U.S. Sen. Olympia Snowe wants presidential candidate Mitt Romney to repudiate the Republican Party’s strict anti-abortion platform when he gives his national convention speech this week.

Sen. Susan Collins said the platform “seems designed to alienate” some women and creates division over an issue that was settled years ago.

The public criticism from Maine’s Republican senators came on the eve of the GOP’s national convention in Tampa and in the wake of controversial comments by U.S. Rep. Todd Akin, R-Missouri, that focused attention on the party’s official anti-abortion platform, even in cases of rape.

Akin, who is running for a Senate seat, drew fire from Romney, party leaders and others for saying in a TV interview that the female body has a way of preventing pregnancy in cases of “legitimate rape.”

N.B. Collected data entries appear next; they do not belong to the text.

(** * Offline-first job catalogue: the persistent store, the remote client
      and the synchronisation context of the jobs app

    The development follows the TypeScript sources:
    - [services/api.ts]      : the [Job] record and the remote catalogue client;
    - [services/database.ts] : the SQLite [jobs] table and the last-sync slot;
    - [contexts/JobsContext] : the React provider that merges both behind
      [refreshFromApi] and [getJobById].

    Asynchronous functions are written in state-passing style; a function
    that suspends at an [await] is cut into the synchronous segments that
    run between two suspensions, so that interleavings can be replayed. *)

From Stdlib Require Import ZArith Ascii String List Permutation.
From Stdlib Require Import DecimalString DecimalZ DecimalPos Decimal.
From stdpp Require Import base option list sorting gmap strings fin_maps.

Local Open Scope string_scope.
Local Open Scope list_scope.
Local Open Scope Z_scope.
#[local] Set Warnings "-register-all".

(** ** JavaScript values the code relies on *)

(** The settlement of a promise: [await] either yields a value or raises. *)
Inductive Settled (A : Type) : Type :=
  | Resolved (a : A)
  | Rejected (message : string).
Arguments Resolved {A} a.
Arguments Rejected {A} message.

(** Truthiness of an optional string: [undefined] and [''] are falsy. *)
Definition truthy_text (o : option string) : bool :=
  match o with
  | Some s => negb (String.eqb s "")
  | None => false
  end.

(** [x || ''] on an optional string. *)
Definition or_empty (o : option string) : string :=
  if truthy_text o then default "" o else "".

(** JavaScript numbers, as far as the code needs them: an integer or [NaN]. *)
Inductive jsnum :=
  | NaN
  | Num (z : Z).

(** [n.toString()] for an integer: decimal digits, [-] for a negative one. *)
Definition toString (z : Z) : string :=
  NilZero.string_of_int (Z.to_int z).

(** [parseInt(s, 10)]: leading white space is skipped, a sign is accepted,
    the longest run of decimal digits is read and what follows is ignored;
    no digit at all gives [NaN].

    A text is the sequence of its UTF-8 bytes.  What is skipped is the
    WhiteSpace and LineTerminator of ECMAScript: the six ASCII characters
    (tab, line feed, vertical tab, form feed, carriage return, space), the
    no-break space U+00A0 (bytes 194 160), U+1680 (225 154 128), U+2000 to
    U+200A (226 128 128..138), the separators U+2028 and U+2029
    (226 128 168..169), U+202F (226 128 175), U+205F (226 129 159),
    U+3000 (227 128 128) and the byte order mark U+FEFF (239 187 191). *)
Definition isWhiteSpace (c : ascii) : bool :=
  match c with
  | " " | "009" | "010" | "011" | "012" | "013" => true
  | _ => false
  end%char.

Definition isWhiteSpace2 (a b : ascii) : bool :=
  (Ascii.eqb a "194" && Ascii.eqb b "160")%char%bool.

Definition isWhiteSpace3 (a b c : ascii) : bool :=
  let n := nat_of_ascii c in
  (if Ascii.eqb a "225" then Ascii.eqb b "154" && Ascii.eqb c "128"
   else if Ascii.eqb a "226" then
     (Ascii.eqb b "128"
      && ((Nat.leb 128 n && Nat.leb n 138)
          || Nat.eqb n 168 || Nat.eqb n 169 || Nat.eqb n 175))
     || (Ascii.eqb b "129" && Ascii.eqb c "159")
   else if Ascii.eqb a "227" then Ascii.eqb b "128" && Ascii.eqb c "128"
   else if Ascii.eqb a "239" then Ascii.eqb b "187" && Ascii.eqb c "191"
   else false)%char%bool.

Fixpoint trimStart (s : string) : string :=
  match s with
  | String a s1 =>
      if isWhiteSpace a then trimStart s1
      else
        match s1 with
        | String b s2 =>
            if isWhiteSpace2 a b then trimStart s2
            else
              match s2 with
              | String c s3 => if isWhiteSpace3 a b c then trimStart s3 else s
              | EmptyString => s
              end
        | EmptyString => s
        end
  | EmptyString => s
  end.

Definition digit (c : ascii) : option (uint -> uint) :=
  match c with
  | "0" => Some D0 | "1" => Some D1 | "2" => Some D2 | "3" => Some D3
  | "4" => Some D4 | "5" => Some D5 | "6" => Some D6 | "7" => Some D7
  | "8" => Some D8 | "9" => Some D9
  | _ => None
  end%char.

Fixpoint digits (s : string) : uint :=
  match s with
  | String c r =>
      match digit c with
      | Some d => d (digits r)
      | None => Nil
      end
  | EmptyString => Nil
  end.

Definition signOf (t : string) : bool * string :=
  match t with
  | String "-" r => (true, r)
  | String "+" r => (false, r)
  | _ => (false, t)
  end.

Definition magnitude (negative : bool) (u : uint) : jsnum :=
  match u with
  | Nil => NaN
  | _ => Num (Z.of_int (if negative then Neg u else Pos u))
  end.

Definition parseInt (s : string) : jsnum :=
  let '(negative, body) := signOf (trimStart s) in
  magnitude negative (digits body).

(** [!n] for a number: [0] and [NaN] are falsy. *)
Definition falsy_num (n : jsnum) : bool :=
  match n with
  | NaN => true
  | Num z => z =? 0
  end.

(** ** The data model of [services/api.ts] *)

Record Salary := {
  min : option Z;
  max : option Z;
  currency : option string;
  period : option string
}.

(** [Salary | string] *)
Inductive SalaryField :=
  | SalaryText (s : string)
  | SalaryObj (o : Salary).

(** [string[] | string] *)
Inductive TextOrList :=
  | Text (s : string)
  | Items (l : list string).

(** [string | Date]; a [Date] is kept by its epoch milliseconds. *)
Inductive DateField :=
  | DateText (s : string)
  | DateObj (ms : Z).

(** [interface Job].  An optional member is an [option]; [companyLogo] may
    moreover be [null], the inner [None]. *)
Record Job := {
  id : string;
  _id : option string;
  title : string;
  company : string;
  companyLogo : option (option string);
  location : string;
  type : string;
  salary : SalaryField;
  workplace : option string;
  description : option string;
  requirements : option TextOrList;
  benefits : option TextOrList;
  postedDate : DateField;
  featured : option bool;
  category : option string
}.

(** The completeness test used throughout the context:
    [existingJob.description] in a boolean position. *)
Definition detailed (j : Job) : bool := truthy_text (description j).

(** [job.featured ? 1 : 0] and [existingJob && existingJob.description]. *)
Definition truthy_flag (o : option bool) : bool := default false o.

Definition detailed_entry (o : option Job) : bool :=
  match o with
  | Some j => detailed j
  | None => false
  end.

(** ** The remote catalogue client of [services/api.ts] *)

Module Api.

(** A parsed JSON document.  Members are kept in document order. *)
Inductive json :=
  | JNull
  | JBool (b : bool)
  | JNumber (z : Z)
  | JString (s : string)
  | JArray (l : list json)
  | JObject (members : list (string * json)).

(** A JavaScript value read from a document: [None] is [undefined]. *)
Definition truthy (v : option json) : bool :=
  match v with
  | None | Some JNull => false
  | Some (JBool b) => b
  | Some (JNumber z) => negb (z =? 0)
  | Some (JString s) => negb (String.eqb s "")
  | Some (JArray _) | Some (JObject _) => true
  end.

(** The value a key has in an object literal: the last occurrence wins. *)
Fixpoint lookupMember (key : string) (members : list (string * json)) : option json :=
  match members with
  | [] => None
  | (k, v) :: rest =>
      match lookupMember key rest with
      | Some w => Some w
      | None => if String.eqb k key then Some v else None
      end
  end.

(** [value.key] for the keys the client reads ([job], [jobs], [title],
    [company], [_id], [id]): a [TypeError] on [null], [undefined] on every
    other value that is not an object. *)
Definition member (key : string) (value : json) : Settled (option json) :=
  match value with
  | JNull => Rejected "TypeError: cannot read properties of null"
  | JObject members => Resolved (lookupMember key members)
  | _ => Resolved None
  end.

(** [{ ...obj, key: v }]: an existing key keeps its place. *)
Fixpoint setMember (key : string) (v : json) (members : list (string * json))
  : list (string * json) :=
  match members with
  | [] => [(key, v)]
  | (k, w) :: rest =>
      if String.eqb k key then (k, v) :: rest
      else (k, w) :: setMember key v rest
  end.

(** One request as the client observes it: [fetch] rejects, or a response
    arrives with a status and a body that [response.json()] parses
    ([Some]) or rejects ([None]). *)
Inductive Exchange :=
  | NetworkFailure (message : string)
  | Response (status : Z) (body : option json).

(** [response.ok] *)
Definition ok (status : Z) : bool := (200 <=? status) && (status <=? 299).

Record Category := {
  cat_id : string;
  name : string;
  slug : string;
  count : option Z
}.

(** The static list of [getCategories]. *)
Definition getCategories : list Category := [
  {| cat_id := "1"; name := "Software Development"; slug := "software-development"; count := Some 42 |};
  {| cat_id := "2"; name := "Design"; slug := "design"; count := Some 36 |};
  {| cat_id := "3"; name := "Marketing"; slug := "marketing"; count := Some 29 |};
  {| cat_id := "4"; name := "Sales"; slug := "sales"; count := Some 25 |};
  {| cat_id := "5"; name := "Customer Service"; slug := "customer-service"; count := Some 18 |};
  {| cat_id := "6"; name := "Finance"; slug := "finance"; count := Some 15 |};
  {| cat_id := "7"; name := "Healthcare"; slug := "healthcare"; count := Some 12 |};
  {| cat_id := "8"; name := "Education"; slug := "education"; count := Some 10 |};
  {| cat_id := "9"; name := "Engineering"; slug := "engineering"; count := Some 8 |}
].

(** What [fetchJobById] resolves with: the object the server sent, its [id]
    member set, or the built-in mock record. *)
Inductive Payload :=
  | Served (members : list (string * json))
  | Mocked (j : Job).

Definition newline : string := String "010"%char "".

Definition getMockJobById (now : Z) (k : string) : Job := {|
  id := k;
  _id := None;
  title := "Senior React Native Developer";
  company := "Tech Innovations Inc";
  companyLogo := Some (Some "https://placehold.co/200x200/4F46E5/FFFFFF?text=TI");
  location := "San Francisco, CA";
  type := "Full-time";
  salary := SalaryObj {| min := Some 120000; max := Some 150000;
                         currency := Some "$"; period := Some "year" |};
  workplace := Some "Remote";
  description := Some
    ("We are seeking an experienced React Native developer to join our mobile development team. The ideal candidate will have a strong background in building cross-platform mobile applications with React Native, a solid understanding of native mobile platforms, and experience with state management solutions."
     +:+ newline +:+ newline +:+
     "You will work closely with designers, product managers, and other engineers to develop new features, improve performance, and ensure the quality of our mobile applications.");
  requirements := Some (Items [
    "At least 4 years of experience with React Native development";
    "Strong understanding of JavaScript, TypeScript, and React Native best practices";
    "Experience with state management solutions (Redux, Context API, MobX)";
    "Familiarity with native build tools (Xcode, Android Studio)";
    "Knowledge of RESTful APIs and GraphQL";
    "Bachelor's degree in Computer Science or related field (or equivalent experience)" ]);
  benefits := Some (Items [
    "Competitive salary and equity package";
    "Health, dental, and vision insurance";
    "Flexible work schedule and remote work options";
    "Generous PTO policy";
    "401(k) matching";
    "Professional development budget";
    "Wellness program" ]);
  postedDate := DateObj (now - 5 * 86400000);
  featured := Some true;
  category := Some "software-development"
|}.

Snowe and Collins are pro-choice and among the most moderate Republicans in Congress. Snowe, who will retire from the Senate at the end of this year, wrote a column that ran in the Washington Post on Friday, saying Romney and the GOP must rebuild the party’s relationship with women or lose the election in November.

“This is not where I hoped my party would be in 2012,” Snowe wrote. “First and foremost, Romney should vigorously, not timidly, disassociate himself from the extremes within our party by reiterating to the national audience that the overly rigid language on abortion in the GOP platform — which includes no explicit exceptions for cases of rape, incest or danger to the life of the mother — does not represent his view, nor has it been his position. … In doing so, he will demonstrate that he can strongly stand up to those with whom he disagrees, even within his party.”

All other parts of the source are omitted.